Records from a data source
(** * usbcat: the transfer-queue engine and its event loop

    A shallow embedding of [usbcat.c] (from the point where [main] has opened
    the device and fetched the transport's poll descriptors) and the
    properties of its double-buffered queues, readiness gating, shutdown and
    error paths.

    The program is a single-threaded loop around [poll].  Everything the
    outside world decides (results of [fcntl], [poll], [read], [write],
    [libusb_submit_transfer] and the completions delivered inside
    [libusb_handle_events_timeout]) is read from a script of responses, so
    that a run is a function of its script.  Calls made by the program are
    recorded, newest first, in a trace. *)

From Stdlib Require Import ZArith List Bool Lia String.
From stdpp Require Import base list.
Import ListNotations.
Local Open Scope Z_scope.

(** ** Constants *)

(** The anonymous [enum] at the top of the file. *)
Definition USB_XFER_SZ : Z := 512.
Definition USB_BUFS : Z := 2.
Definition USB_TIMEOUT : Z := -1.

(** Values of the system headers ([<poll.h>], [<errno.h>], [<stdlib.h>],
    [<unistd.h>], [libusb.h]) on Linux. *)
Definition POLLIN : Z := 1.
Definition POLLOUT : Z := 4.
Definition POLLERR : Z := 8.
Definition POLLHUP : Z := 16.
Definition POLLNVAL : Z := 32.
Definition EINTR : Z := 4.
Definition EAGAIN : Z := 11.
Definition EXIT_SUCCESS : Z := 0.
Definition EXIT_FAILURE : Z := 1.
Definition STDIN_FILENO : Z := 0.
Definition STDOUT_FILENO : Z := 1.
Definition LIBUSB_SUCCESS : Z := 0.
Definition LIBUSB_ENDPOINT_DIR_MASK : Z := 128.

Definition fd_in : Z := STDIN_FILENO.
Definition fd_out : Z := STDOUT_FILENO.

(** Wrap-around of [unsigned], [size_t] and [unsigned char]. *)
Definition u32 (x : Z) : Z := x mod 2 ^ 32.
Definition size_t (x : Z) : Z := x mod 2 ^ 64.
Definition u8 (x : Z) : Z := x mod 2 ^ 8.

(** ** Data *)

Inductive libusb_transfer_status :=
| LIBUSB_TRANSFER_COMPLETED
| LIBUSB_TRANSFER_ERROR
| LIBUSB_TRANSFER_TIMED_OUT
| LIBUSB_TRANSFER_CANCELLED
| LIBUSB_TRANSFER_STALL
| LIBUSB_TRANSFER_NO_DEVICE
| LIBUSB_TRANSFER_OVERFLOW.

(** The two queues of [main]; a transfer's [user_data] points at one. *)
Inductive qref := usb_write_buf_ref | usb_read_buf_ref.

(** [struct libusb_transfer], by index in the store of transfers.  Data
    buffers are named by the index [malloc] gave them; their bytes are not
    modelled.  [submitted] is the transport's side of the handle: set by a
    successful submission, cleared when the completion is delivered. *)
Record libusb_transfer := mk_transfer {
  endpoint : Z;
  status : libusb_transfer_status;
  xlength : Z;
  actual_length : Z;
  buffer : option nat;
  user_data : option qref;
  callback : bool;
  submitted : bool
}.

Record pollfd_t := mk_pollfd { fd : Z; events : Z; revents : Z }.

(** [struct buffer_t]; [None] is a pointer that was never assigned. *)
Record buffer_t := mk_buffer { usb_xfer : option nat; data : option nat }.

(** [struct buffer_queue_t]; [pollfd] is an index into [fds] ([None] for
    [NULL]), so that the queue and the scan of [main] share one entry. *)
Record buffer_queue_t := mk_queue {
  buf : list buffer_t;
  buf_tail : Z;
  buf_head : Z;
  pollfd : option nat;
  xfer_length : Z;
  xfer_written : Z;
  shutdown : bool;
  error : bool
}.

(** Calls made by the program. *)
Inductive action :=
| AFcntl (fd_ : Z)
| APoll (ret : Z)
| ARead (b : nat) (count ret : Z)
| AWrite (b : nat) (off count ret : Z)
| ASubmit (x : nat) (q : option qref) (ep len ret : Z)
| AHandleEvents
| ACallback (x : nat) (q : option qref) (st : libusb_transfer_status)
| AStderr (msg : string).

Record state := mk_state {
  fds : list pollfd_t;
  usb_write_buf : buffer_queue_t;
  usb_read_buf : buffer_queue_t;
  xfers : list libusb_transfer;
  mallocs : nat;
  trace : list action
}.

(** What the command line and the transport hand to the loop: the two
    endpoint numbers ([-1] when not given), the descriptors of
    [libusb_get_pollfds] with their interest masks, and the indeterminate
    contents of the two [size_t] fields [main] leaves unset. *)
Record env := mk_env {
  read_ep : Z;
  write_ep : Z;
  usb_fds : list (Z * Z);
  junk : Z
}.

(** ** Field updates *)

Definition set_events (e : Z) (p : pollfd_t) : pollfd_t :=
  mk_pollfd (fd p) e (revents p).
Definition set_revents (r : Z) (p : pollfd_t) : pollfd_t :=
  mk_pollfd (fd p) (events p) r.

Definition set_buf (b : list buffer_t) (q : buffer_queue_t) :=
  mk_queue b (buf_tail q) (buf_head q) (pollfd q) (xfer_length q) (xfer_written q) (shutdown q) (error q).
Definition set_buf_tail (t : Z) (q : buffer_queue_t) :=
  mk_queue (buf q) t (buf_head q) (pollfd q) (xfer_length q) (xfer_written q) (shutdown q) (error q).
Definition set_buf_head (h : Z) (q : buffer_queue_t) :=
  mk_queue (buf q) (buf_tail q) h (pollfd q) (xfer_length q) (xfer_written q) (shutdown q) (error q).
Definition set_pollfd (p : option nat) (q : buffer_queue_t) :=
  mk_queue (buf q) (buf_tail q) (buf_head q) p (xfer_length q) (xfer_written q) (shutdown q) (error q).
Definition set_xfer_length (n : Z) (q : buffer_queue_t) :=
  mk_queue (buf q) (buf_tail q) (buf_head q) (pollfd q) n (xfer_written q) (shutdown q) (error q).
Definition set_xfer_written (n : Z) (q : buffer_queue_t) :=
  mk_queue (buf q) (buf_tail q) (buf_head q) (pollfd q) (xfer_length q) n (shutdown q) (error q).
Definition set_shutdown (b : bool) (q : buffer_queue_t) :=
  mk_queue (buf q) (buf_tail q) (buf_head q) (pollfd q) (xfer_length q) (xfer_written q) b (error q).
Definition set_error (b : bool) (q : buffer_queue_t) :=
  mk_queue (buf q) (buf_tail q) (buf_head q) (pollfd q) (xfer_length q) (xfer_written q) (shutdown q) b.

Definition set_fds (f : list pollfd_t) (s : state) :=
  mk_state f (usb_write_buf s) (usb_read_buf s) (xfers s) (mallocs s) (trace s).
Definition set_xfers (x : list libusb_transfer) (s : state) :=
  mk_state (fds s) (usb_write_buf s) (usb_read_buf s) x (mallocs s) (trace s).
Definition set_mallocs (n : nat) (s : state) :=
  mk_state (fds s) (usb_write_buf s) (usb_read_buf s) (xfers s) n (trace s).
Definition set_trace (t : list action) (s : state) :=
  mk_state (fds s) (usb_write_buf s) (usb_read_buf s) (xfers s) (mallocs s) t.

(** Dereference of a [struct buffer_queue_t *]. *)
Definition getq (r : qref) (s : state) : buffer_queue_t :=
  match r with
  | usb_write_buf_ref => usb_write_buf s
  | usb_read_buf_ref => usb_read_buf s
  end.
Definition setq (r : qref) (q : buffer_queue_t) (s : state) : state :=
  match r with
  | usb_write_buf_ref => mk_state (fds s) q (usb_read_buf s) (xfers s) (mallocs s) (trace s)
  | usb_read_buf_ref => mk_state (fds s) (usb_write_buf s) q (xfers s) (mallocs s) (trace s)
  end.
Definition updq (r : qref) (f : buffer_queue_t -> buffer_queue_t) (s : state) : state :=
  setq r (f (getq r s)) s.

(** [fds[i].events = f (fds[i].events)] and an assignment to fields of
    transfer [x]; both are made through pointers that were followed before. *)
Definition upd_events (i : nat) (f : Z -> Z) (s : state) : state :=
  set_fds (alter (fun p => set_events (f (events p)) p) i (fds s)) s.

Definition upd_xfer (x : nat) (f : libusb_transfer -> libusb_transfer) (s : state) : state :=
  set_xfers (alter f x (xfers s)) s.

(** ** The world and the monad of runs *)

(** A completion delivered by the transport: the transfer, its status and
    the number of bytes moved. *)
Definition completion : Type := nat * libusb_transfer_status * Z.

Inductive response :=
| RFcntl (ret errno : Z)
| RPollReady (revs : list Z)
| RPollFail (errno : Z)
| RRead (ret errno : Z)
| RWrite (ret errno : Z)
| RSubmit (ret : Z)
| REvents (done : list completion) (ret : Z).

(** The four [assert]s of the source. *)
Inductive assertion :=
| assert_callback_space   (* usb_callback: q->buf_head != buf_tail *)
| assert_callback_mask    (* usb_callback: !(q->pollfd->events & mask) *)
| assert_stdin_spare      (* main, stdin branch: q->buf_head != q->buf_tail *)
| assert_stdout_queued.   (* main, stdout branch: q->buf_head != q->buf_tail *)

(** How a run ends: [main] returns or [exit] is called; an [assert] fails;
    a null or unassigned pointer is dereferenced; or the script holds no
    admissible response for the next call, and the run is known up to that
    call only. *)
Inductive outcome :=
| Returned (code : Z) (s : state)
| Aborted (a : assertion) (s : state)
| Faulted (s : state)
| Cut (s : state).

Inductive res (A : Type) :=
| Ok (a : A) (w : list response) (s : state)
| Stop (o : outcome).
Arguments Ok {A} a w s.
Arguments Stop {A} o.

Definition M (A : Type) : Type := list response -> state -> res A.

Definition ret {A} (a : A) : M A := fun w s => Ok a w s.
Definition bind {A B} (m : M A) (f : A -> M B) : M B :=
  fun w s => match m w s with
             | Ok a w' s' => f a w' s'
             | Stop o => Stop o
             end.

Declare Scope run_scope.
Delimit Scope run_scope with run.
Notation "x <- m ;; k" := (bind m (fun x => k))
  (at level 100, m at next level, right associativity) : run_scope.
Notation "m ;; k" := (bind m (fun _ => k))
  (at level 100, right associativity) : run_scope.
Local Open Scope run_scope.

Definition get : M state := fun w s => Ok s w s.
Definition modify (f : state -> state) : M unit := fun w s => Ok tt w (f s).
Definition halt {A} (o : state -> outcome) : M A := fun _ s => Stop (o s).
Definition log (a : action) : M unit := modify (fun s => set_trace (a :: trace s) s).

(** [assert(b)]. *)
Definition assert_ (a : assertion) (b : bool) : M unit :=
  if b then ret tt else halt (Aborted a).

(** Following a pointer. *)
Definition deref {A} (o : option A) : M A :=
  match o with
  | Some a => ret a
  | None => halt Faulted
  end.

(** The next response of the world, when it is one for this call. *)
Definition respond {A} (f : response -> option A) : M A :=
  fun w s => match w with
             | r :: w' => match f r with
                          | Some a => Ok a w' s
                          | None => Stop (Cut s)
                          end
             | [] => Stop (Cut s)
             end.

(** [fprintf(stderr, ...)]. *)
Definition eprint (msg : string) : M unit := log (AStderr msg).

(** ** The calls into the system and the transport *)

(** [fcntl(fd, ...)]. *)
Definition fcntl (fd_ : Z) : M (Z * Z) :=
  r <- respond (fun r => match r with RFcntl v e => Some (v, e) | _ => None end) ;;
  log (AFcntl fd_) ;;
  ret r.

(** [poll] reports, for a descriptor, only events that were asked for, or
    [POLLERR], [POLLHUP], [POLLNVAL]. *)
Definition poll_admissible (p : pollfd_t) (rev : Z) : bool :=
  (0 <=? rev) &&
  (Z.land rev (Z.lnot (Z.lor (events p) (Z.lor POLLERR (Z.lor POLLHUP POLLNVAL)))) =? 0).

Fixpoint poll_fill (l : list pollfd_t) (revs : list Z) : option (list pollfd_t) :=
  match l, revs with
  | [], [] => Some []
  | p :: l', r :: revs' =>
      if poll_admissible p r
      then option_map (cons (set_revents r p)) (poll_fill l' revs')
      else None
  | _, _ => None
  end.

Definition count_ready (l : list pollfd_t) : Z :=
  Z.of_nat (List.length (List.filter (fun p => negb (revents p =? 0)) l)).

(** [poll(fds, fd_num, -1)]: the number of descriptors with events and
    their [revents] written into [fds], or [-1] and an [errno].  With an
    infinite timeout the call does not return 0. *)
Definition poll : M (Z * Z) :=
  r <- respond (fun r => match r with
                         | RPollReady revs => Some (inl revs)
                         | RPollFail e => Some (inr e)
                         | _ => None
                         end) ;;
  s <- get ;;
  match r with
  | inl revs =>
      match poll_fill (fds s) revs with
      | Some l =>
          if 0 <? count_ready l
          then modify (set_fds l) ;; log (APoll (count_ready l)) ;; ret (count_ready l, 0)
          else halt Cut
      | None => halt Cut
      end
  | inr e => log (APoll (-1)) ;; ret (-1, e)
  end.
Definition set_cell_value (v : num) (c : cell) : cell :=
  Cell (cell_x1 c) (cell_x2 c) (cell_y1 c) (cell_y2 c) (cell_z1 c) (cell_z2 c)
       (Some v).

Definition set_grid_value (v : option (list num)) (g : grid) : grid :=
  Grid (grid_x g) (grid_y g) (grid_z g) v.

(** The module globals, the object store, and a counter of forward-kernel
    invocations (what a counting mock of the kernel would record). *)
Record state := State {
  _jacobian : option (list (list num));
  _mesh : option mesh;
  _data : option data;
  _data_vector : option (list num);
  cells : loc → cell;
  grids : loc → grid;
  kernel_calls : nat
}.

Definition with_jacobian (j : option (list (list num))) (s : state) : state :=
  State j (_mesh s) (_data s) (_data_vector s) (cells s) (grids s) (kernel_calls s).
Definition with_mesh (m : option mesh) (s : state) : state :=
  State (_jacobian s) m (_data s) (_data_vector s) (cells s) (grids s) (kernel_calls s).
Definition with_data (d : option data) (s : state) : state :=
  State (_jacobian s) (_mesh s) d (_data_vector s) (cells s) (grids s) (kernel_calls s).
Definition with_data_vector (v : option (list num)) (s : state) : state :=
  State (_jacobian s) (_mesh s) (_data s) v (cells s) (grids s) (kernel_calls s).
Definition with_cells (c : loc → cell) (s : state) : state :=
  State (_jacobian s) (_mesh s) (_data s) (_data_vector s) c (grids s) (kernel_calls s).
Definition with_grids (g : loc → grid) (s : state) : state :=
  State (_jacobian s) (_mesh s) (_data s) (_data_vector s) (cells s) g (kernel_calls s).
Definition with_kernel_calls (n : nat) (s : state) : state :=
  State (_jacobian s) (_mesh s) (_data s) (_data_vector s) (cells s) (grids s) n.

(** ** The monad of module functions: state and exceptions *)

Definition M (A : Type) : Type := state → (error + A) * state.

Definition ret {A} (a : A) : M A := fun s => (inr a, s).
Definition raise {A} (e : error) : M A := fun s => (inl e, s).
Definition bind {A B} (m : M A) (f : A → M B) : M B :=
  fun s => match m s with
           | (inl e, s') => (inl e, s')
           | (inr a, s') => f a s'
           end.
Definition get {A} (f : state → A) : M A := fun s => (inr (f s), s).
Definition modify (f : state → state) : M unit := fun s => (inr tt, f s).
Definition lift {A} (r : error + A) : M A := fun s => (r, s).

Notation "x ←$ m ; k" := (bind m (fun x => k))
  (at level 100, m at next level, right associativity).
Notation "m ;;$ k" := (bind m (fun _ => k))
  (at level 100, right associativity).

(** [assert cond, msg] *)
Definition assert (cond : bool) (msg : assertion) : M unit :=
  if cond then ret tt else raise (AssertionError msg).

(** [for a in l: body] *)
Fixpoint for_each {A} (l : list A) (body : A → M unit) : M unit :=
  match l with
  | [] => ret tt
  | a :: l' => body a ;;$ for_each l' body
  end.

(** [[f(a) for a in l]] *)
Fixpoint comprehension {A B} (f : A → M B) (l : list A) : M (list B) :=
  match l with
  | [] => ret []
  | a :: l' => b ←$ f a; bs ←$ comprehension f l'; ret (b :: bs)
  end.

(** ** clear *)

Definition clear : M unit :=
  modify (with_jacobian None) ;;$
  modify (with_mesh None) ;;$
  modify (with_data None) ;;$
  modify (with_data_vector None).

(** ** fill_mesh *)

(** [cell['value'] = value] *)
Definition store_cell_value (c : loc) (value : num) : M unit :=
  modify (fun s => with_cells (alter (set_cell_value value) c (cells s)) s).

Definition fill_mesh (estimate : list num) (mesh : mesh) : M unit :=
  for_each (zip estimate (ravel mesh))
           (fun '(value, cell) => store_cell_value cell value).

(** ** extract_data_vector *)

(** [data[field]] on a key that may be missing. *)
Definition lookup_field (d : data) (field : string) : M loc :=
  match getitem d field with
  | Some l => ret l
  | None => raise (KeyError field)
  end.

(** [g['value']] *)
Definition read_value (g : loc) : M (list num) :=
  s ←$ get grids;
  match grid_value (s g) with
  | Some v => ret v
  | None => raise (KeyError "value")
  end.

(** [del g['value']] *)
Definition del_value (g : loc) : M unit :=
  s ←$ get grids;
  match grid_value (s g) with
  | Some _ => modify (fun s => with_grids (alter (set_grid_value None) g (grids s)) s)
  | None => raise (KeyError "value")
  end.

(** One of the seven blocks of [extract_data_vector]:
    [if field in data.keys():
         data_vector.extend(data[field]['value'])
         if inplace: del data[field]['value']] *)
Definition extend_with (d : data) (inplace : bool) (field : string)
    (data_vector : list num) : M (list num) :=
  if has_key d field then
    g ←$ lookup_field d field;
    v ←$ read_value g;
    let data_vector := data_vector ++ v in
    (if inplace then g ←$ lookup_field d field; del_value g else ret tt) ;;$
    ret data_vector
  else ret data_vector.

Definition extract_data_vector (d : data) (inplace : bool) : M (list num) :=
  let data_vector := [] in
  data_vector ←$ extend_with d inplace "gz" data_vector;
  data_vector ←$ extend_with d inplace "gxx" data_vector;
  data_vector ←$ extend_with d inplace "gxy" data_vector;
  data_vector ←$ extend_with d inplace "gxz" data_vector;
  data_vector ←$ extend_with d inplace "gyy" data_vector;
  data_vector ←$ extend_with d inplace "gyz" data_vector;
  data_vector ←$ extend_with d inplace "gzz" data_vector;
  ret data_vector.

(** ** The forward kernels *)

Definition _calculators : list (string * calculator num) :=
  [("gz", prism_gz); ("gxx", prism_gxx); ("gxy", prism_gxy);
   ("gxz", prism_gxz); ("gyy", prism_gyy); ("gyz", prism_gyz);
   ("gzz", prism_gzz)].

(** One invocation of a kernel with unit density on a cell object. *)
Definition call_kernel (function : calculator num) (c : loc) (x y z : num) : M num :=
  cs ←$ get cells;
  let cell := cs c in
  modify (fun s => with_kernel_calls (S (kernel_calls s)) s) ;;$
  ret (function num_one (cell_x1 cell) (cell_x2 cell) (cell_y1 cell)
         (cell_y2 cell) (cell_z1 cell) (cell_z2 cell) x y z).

EXERCISE OBJECTIVE: Going through the data above, please tally the lines that contain the string "body" and return only the total.

SOLUTION: 3